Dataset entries
=-=-=-=-=

(** Where they differ.  On a well-formed canvas without alpha channel the
    flat [drawRect] writes a fourth byte per pixel: filling the single
    pixel [(x, y)] puts [color[3]] into the red byte of the pixel to its
    right, whose green and blue stay. *)
Theorem Flat_drawRect_spills_right s l c a (x y : Z) (color : Color) :
  canvas_at s l c a -> well_formed c a -> hasAlphaChannel c = false ->
  on_canvas c x y -> on_canvas c (x + 1) y ->
  exists l' s' before,
    Flat.drawRect l x y 1 1 color s = Ok (l', s')
    /\ getColor l (x + 1) y s = Ok (before, s)
    /\ getColor l' (x + 1) y s'
       = Ok (color_at color CHANNEL_ALPHA :: drop 1 before, s').
Proof.
  intros Hat Hwf Halpha Hon Hnext.
  pose proof (well_formed_size c a Hwf) as Hsize.
  eexists _, _, (getColor_arr c a (x + 1) y).
  split; [by apply Flat_drawRect_run|].
  split; [by apply getColor_run|].
  erewrite getColor_run by apply working_canvas_at.
  match goal with
  | |- Ok (getColor_arr _ ?a' _ _, ?t) = Ok (?R, _) =>
      change (Ok (getColor_arr c a' (x + 1) y, t) = Ok (R, t))
  end.
  do 2 f_equal.
  unfold Flat_arr.drawRect_arr. rewrite !seqZ_one. cbn [fold_left].
  assert (Hpos : bytePos_of c (x + 1) y = bytePos_of c x y + 3).
  { unfold bytePos_of, coordinatesToBytePosition. rewrite Halpha.
    unfold getChannelCount, RGB. lia. }
  assert (Hold : forall i, 0 <= i < 3 ->
            arr_get (spread a) (bytePos_of c (x + 1) y + i)
            = arr_get a (bytePos_of c (x + 1) y + i)).
  { intros i Hi. rewrite arr_get_spread.
    pose proof (pixel_bytes_inside c (x + 1) y i Hnext) as Hin.
    rewrite Halpha in Hin. unfold getChannelCount, RGB in Hin.
    destruct (Z.leb_spec 0 (bytePos_of c (x + 1) y + i)); [done|lia]. }
  unfold getColor_arr, Flat_arr.rect_px. rewrite Halpha.
  rewrite !arr_get_set, !arr_get_assignRGB, Hpos.
  unfold CHANNEL_RED, CHANNEL_GREEN, CHANNEL_BLUE, CHANNEL_ALPHA.
  rewrite <- Hpos.
  rewrite <- (Hold 1), <- (Hold 2) by lia. rewrite Hpos.
  set (p := bytePos_of c x y).
  cbn [app drop].
  f_equal; [|f_equal; [|f_equal]]; zbool.
Qed.

Lemma Flat_drawRect_spills_right_witness :
  exists l' s' before,
    Flat.drawRect 1%nat 0 0 1 1 [VNum 9; VNum 8; VNum 7; VNum 6] rgb_2x1
    = Ok (l', s')
    /\ getColor 1%nat (0 + 1) 0 rgb_2x1 = Ok (before, rgb_2x1)
    /\ getColor l' (0 + 1) 0 s' = Ok (VNum 6 :: drop 1 before, s').
Proof.
  apply (Flat_drawRect_spills_right rgb_2x1 1%nat _ _ 0 0
           [VNum 9; VNum 8; VNum 7; VNum 6] rgb_2x1_canvas_at).
  - apply well_formed_check. reflexivity.
  - reflexivity.
  - unfold on_canvas. cbn. lia.
  - unfold on_canvas. cbn. lia.
Defined.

=-=-=-=-=

What the task asks:
Copy every entry exactly. Leave nothing out.

Task response:
(** Where they differ.  On a well-formed canvas without alpha channel the
    flat [drawRect] writes a fourth byte per pixel: filling the single
    pixel [(x, y)] puts [color[3]] into the red byte of the pixel to its
    right, whose green and blue stay. *)
Theorem Flat_drawRect_spills_right s l c a (x y : Z) (color : Color) :
  canvas_at s l c a -> well_formed c a -> hasAlphaChannel c = false ->
  on_canvas c x y -> on_canvas c (x + 1) y ->
  exists l' s' before,
    Flat.drawRect l x y 1 1 color s = Ok (l', s')
    /\ getColor l (x + 1) y s = Ok (before, s)
    /\ getColor l' (x + 1) y s'
       = Ok (color_at color CHANNEL_ALPHA :: drop 1 before, s').
Proof.
  intros Hat Hwf Halpha Hon Hnext.
  pose proof (well_formed_size c a Hwf) as Hsize.
  eexists _, _, (getColor_arr c a (x + 1) y).
  split; [by apply Flat_drawRect_run|].
  split; [by apply getColor_run|].
  erewrite getColor_run by apply working_canvas_at.
  match goal with
  | |- Ok (getColor_arr _ ?a' _ _, ?t) = Ok (?R, _) =>
      change (Ok (getColor_arr c a' (x + 1) y, t) = Ok (R, t))
  end.
  do 2 f_equal.
  unfold Flat_arr.drawRect_arr. rewrite !seqZ_one. cbn [fold_left].
  assert (Hpos : bytePos_of c (x + 1) y = bytePos_of c x y + 3).
  { unfold bytePos_of, coordinatesToBytePosition. rewrite Halpha.
    unfold getChannelCount, RGB. lia. }
  assert (Hold : forall i, 0 <= i < 3 ->
            arr_get (spread a) (bytePos_of c (x + 1) y + i)
            = arr_get a (bytePos_of c (x + 1) y + i)).
  { intros i Hi. rewrite arr_get_spread.
    pose proof (pixel_bytes_inside c (x + 1) y i Hnext) as Hin.
    rewrite Halpha in Hin. unfold getChannelCount, RGB in Hin.
    destruct (Z.leb_spec 0 (bytePos_of c (x + 1) y + i)); [done|lia]. }
  unfold getColor_arr, Flat_arr.rect_px. rewrite Halpha.
  rewrite !arr_get_set, !arr_get_assignRGB, Hpos.
  unfold CHANNEL_RED, CHANNEL_GREEN, CHANNEL_BLUE, CHANNEL_ALPHA.
  rewrite <- Hpos.
  rewrite <- (Hold 1), <- (Hold 2) by lia. rewrite Hpos.
  set (p := bytePos_of c x y).
  cbn [app drop].
  f_equal; [|f_equal; [|f_equal]]; zbool.
Qed.

Lemma Flat_drawRect_spills_right_witness :
  exists l' s' before,
    Flat.drawRect 1%nat 0 0 1 1 [VNum 9; VNum 8; VNum 7; VNum 6] rgb_2x1
    = Ok (l', s')
    /\ getColor 1%nat (0 + 1) 0 rgb_2x1 = Ok (before, rgb_2x1)
    /\ getColor l' (0 + 1) 0 s' = Ok (VNum 6 :: drop 1 before, s').
Proof.
  apply (Flat_drawRect_spills_right rgb_2x1 1%nat _ _ 0 0
           [VNum 9; VNum 8; VNum 7; VNum 6] rgb_2x1_canvas_at).
  - apply well_formed_check. reflexivity.
  - reflexivity.
  - unfold on_canvas. cbn. lia.
  - unfold on_canvas. cbn. lia.
Defined.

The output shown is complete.